Susan Hattis Rolef: The Armenians, the Jews and Israel
The writer is a former Knesset employee.
In 1915-16, during World War I, the Turks were responsible for the massacre of as many as 1.5 million Armenian inhabitants of the Ottoman Empire. Among the first to warn about the nature and scope of the atrocity was Aaron Aaronsohn– the renowned agronomist from Zichron Ya’acov who established the Nili spy ring, which in the course of the war collected information about Ottoman military movements and other strategic issues and passed it on to the British authorities.
Several of Aaronsohn’s relatives and colleagues actually witnessed the bloody manifestations of the massacre. In November 1916, Aaronsohn sent the British authorities a memorandum entitled “Pro Armenia,” in which he described the atrocities.

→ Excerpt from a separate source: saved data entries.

(* ===== verification/FatDirOps.v ===== *)
(** * FAT32: changes of a directory ([fs/fat/dir.c])

    New entries, in a free slot or in a run of free slots for a long name,
    deletion, and the calls on names.  The inode cache is left out: a call gives
    the number of the inode that the code then looks up, and removal of a
    directory reads it as [fat_read_inode] does.  A loop of the code that has no
    bound gives [HANG] when it goes around a chain that does not end. *)
From S2P Require Import Prelude Ext2 Fat FatFile FatName FatDir.
Import Ext2 Fat FatFile FatName FatDir.

Module FatDirOps.

Definition HANG : Z := 2.
Definition EBUSY : Z := 16.
Definition EEXIST : Z := 17.
Definition EISDIR : Z := 21.
Definition ENOTEMPTY : Z := 39.

Definition zeros (n : Z) : list Z := replicate (Z.to_nat n) 0.

Definition fat_entry_first_cluster (entry : list Z) : Z := Z.lor (u32 (Z.shiftl (fat_read16 entry 20) 16)) (fat_read16 entry 26).
Definition fat_entry_size (entry : list Z) : Z := fat_read32 entry 28.

(** ** The chain of the directory *)

Fixpoint last_loop (fuel : nat) (cluster prev : Z) : F Z :=
  match fuel with
  | O => ret prev
  | S fuel =>
    if cluster =? 0 then ret prev else
    r <~ try (fat_next_cluster cluster) ;;
    match r with
    | Ok next => last_loop fuel next cluster
    | Er e => if e =? - ENOENT then ret cluster else fail e
    end
  end.

Definition fat_dir_last_cluster : G Z :=
  t <~ getf ;;
  let cluster := start_cluster (fi (ino t)) in
  if cluster =? 0 then fail (- ENOENT) else
  prev <~ onvol (last_loop (Z.to_nat (total_clusters (sbi (fs_vol t)))) cluster 0) ;;
  if prev =? 0 then fail (- ENOENT) else ret prev.

Fixpoint index_loop (fuel : nat) (cur cluster index : Z) : F Z :=
  match fuel with
  | O => fail (- ENOENT)
  | S fuel =>
    if cur =? 0 then fail (- ENOENT) else
    if cur =? cluster then ret index else
    next <~ fat_next_cluster cur ;; index_loop fuel next cluster (index + 1)
  end.
Definition fat_dir_cluster_index (cluster : Z) : G Z :=
  t <~ getf ;; onvol (index_loop (Z.to_nat (total_clusters (sbi (fs_vol t)))) (start_cluster (fi (ino t))) cluster 0).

The previous month, he had sent a long letter to Judge Julian Mack – a leading American Zionist – in which he tried to convince him to adopt a pro-British position, inter alia describing the massacre of the Armenians and claiming that the Ottoman policy against both the Armenians and the Jews (who he feared might suffer a similar plight) had “made in Germany” written all over it. The Ottoman Empire, it may be recalled, was an ally of Germany in the war, and at the time Aaronsohn was writing, many Jews held pro-German or neutral positions. The Jewish yishuv in Palestine, the Zionist Organization and the State of Israelsince1948 could not claim ignorance of what happened to the Armenians.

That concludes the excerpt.